=== PROBLEM REQUIREMENTS ===
From the data below, retype exactly the lines starting with the one that contains "Lemma rol_u32 v" and ending with the one that contains "Proof. intros. apply", both included.

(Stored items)
_ _ _ _ _

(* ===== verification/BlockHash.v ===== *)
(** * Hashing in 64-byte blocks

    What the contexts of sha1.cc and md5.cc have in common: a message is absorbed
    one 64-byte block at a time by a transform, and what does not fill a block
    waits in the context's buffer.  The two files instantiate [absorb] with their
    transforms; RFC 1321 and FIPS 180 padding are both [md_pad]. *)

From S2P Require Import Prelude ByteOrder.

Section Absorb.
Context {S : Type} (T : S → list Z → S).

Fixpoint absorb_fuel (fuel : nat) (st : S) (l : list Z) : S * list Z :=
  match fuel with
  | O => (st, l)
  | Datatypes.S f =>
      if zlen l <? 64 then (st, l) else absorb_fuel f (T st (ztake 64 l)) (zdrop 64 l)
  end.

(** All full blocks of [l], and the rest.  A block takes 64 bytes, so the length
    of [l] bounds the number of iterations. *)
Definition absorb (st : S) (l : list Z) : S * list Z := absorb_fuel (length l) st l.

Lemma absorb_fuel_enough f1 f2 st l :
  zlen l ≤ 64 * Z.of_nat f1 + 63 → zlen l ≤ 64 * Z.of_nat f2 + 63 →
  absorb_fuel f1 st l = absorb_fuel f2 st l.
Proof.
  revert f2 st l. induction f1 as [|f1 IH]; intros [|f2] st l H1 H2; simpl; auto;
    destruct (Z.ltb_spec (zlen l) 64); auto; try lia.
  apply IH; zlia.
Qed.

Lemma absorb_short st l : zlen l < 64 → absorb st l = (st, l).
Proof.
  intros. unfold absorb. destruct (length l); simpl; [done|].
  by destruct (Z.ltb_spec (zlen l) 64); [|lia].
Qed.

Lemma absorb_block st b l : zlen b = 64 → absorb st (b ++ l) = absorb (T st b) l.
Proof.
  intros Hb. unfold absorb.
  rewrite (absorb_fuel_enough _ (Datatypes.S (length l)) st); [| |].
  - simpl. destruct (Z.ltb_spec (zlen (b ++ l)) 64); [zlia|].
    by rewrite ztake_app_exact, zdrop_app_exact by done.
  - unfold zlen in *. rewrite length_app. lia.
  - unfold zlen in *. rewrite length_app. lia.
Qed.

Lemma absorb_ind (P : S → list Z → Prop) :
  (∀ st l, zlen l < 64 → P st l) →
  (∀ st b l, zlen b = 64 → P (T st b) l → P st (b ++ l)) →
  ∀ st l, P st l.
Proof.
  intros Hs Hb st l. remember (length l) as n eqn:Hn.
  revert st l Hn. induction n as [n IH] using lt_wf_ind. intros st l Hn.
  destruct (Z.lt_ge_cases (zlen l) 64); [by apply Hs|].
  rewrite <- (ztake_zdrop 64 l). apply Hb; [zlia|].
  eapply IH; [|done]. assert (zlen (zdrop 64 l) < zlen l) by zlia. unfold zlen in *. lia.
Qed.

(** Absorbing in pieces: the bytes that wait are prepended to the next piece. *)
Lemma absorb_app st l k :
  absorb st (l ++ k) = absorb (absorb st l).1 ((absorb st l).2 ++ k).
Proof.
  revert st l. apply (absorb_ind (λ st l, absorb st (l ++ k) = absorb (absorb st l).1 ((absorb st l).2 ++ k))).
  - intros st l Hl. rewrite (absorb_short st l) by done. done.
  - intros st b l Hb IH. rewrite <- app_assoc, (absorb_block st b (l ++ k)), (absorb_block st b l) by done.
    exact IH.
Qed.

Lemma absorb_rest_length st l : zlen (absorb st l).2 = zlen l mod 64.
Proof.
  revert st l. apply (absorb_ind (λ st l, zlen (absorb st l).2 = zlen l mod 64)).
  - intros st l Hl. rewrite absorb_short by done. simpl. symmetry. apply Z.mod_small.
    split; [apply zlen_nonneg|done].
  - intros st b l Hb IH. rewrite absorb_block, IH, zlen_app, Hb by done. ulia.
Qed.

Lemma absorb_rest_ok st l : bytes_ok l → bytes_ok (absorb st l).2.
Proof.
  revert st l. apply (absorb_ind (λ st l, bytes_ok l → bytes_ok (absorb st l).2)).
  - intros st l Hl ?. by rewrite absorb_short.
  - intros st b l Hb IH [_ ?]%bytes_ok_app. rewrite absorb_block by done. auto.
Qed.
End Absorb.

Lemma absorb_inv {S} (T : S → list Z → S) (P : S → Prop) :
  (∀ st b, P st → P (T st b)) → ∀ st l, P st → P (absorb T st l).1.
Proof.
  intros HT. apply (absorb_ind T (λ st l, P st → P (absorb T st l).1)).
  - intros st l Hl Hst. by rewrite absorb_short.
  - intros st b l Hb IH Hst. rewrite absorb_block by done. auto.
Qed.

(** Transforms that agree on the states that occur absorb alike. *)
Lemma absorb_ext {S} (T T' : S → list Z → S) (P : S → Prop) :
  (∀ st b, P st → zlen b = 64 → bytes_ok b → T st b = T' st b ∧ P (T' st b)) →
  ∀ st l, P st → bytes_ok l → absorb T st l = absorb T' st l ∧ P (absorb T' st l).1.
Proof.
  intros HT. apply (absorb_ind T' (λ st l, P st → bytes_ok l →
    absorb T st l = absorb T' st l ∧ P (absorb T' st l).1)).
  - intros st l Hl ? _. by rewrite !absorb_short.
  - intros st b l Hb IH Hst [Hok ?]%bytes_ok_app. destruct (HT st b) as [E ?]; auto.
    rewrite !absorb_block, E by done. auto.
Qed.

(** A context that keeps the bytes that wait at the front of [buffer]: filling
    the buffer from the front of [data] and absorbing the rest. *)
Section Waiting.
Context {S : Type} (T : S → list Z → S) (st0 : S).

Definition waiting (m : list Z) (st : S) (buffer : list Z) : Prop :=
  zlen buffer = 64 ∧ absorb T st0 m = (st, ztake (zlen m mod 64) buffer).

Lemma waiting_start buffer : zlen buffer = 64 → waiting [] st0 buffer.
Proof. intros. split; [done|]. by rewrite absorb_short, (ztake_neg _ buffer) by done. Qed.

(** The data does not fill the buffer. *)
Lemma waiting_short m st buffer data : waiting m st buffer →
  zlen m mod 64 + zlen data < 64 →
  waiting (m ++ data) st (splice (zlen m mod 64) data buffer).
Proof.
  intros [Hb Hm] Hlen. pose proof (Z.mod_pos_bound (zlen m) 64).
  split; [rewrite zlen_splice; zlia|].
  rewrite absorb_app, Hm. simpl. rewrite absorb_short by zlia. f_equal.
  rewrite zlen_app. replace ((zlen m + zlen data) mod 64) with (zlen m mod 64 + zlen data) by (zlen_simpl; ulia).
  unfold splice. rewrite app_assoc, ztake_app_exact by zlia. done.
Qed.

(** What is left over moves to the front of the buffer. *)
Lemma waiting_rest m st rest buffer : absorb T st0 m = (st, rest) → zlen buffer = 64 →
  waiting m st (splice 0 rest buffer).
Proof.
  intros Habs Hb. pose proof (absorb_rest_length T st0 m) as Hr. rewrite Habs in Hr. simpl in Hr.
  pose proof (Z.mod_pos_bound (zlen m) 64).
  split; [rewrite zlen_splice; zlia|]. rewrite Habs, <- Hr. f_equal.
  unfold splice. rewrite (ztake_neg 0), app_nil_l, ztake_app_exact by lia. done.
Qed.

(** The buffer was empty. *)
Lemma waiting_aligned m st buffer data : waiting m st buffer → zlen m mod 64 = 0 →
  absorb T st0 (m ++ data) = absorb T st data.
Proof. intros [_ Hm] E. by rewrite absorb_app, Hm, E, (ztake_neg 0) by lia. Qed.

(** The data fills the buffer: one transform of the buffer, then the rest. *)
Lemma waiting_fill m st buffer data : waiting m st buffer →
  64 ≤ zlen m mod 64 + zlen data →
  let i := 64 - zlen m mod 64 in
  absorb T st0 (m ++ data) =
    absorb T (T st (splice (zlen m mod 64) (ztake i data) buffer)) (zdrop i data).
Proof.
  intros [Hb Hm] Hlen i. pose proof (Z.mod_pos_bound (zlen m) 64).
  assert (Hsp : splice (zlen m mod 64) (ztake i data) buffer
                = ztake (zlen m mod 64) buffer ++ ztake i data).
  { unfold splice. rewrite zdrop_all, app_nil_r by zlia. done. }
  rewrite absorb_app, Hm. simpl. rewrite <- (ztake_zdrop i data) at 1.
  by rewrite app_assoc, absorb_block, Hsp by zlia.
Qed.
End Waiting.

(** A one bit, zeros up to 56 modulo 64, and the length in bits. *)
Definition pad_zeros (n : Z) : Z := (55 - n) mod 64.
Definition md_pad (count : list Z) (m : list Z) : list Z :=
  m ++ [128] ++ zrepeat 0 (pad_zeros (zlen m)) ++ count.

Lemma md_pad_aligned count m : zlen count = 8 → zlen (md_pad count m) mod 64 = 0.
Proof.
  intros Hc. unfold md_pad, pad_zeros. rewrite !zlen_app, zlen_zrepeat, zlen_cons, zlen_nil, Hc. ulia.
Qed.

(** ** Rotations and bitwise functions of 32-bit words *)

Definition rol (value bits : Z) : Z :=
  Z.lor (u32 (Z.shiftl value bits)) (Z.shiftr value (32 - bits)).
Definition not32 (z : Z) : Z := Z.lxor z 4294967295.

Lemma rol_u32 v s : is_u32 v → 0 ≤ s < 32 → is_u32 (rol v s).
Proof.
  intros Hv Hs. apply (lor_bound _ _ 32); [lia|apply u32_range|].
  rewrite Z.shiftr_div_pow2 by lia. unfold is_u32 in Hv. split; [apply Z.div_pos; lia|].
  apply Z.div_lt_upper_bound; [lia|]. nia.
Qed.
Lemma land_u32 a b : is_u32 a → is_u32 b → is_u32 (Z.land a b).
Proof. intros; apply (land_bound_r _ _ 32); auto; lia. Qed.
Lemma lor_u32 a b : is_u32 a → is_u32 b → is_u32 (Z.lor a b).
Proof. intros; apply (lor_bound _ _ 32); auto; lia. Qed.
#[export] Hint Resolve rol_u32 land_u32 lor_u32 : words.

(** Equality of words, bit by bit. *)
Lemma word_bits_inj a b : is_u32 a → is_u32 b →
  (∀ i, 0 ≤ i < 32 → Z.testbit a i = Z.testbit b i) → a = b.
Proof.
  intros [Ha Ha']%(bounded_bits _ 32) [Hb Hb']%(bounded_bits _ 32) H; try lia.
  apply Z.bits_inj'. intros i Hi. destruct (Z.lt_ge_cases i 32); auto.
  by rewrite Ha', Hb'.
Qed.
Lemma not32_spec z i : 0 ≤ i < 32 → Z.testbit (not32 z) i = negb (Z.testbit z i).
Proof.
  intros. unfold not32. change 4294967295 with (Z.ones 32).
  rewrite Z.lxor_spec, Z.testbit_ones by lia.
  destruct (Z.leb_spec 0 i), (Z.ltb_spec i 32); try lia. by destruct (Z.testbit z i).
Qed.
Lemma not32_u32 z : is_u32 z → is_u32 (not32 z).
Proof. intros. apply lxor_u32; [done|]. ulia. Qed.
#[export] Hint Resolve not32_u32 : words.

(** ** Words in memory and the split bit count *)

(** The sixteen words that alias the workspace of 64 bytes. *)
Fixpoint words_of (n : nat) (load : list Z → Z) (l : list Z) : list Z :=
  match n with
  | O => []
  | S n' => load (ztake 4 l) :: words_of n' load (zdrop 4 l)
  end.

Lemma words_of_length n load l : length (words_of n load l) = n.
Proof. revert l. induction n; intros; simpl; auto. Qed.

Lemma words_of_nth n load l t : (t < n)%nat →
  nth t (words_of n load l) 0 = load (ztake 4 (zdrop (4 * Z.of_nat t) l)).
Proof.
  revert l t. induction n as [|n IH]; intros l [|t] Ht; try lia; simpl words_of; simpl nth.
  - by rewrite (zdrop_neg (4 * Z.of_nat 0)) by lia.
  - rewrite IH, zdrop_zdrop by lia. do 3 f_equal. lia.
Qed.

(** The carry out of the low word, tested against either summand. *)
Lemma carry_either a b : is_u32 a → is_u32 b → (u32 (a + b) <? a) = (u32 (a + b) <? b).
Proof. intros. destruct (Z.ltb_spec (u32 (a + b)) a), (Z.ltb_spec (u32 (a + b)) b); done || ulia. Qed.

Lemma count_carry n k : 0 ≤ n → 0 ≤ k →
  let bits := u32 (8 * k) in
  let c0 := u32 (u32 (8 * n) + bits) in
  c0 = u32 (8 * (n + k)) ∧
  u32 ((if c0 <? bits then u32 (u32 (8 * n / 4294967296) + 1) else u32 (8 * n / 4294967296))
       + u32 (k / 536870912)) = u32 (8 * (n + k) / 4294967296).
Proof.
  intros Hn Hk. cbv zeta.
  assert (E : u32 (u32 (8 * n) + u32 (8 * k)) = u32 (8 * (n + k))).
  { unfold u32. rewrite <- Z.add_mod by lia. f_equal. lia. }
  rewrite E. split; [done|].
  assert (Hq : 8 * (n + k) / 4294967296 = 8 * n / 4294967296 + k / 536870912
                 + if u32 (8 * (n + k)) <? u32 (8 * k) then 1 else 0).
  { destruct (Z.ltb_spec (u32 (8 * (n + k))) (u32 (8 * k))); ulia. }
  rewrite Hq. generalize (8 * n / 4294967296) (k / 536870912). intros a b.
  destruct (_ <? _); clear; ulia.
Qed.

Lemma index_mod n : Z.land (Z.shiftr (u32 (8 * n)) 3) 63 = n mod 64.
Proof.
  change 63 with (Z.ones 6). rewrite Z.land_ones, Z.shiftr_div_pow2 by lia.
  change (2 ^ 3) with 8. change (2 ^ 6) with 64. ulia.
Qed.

_ _ _ _ _

=== RESPONSE TO THE TASK ===
Lemma rol_u32 v s : is_u32 v → 0 ≤ s < 32 → is_u32 (rol v s).
Proof.
  intros Hv Hs. apply (lor_bound _ _ 32); [lia|apply u32_range|].
  rewrite Z.shiftr_div_pow2 by lia. unfold is_u32 in Hv. split; [apply Z.div_pos; lia|].
  apply Z.div_lt_upper_bound; [lia|]. nia.
Qed.
Lemma land_u32 a b : is_u32 a → is_u32 b → is_u32 (Z.land a b).
Proof. intros; apply (land_bound_r _ _ 32); auto; lia. Qed.
Lemma lor_u32 a b : is_u32 a → is_u32 b → is_u32 (Z.lor a b).
Proof. intros; apply (lor_bound _ _ 32); auto; lia. Qed.
#[export] Hint Resolve rol_u32 land_u32 lor_u32 : words.

(** Equality of words, bit by bit. *)
Lemma word_bits_inj a b : is_u32 a → is_u32 b →
  (∀ i, 0 ≤ i < 32 → Z.testbit a i = Z.testbit b i) → a = b.
Proof.
  intros [Ha Ha']%(bounded_bits _ 32) [Hb Hb']%(bounded_bits _ 32) H; try lia.
  apply Z.bits_inj'. intros i Hi. destruct (Z.lt_ge_cases i 32); auto.
  by rewrite Ha', Hb'.
Qed.
Lemma not32_spec z i : 0 ≤ i < 32 → Z.testbit (not32 z) i = negb (Z.testbit z i).
Proof.
  intros. unfold not32. change 4294967295 with (Z.ones 32).
  rewrite Z.lxor_spec, Z.testbit_ones by lia.
  destruct (Z.leb_spec 0 i), (Z.ltb_spec i 32); try lia. by destruct (Z.testbit z i).
Qed.
Lemma not32_u32 z : is_u32 z → is_u32 (not32 z).
Proof. intros. apply lxor_u32; [done|]. ulia. Qed.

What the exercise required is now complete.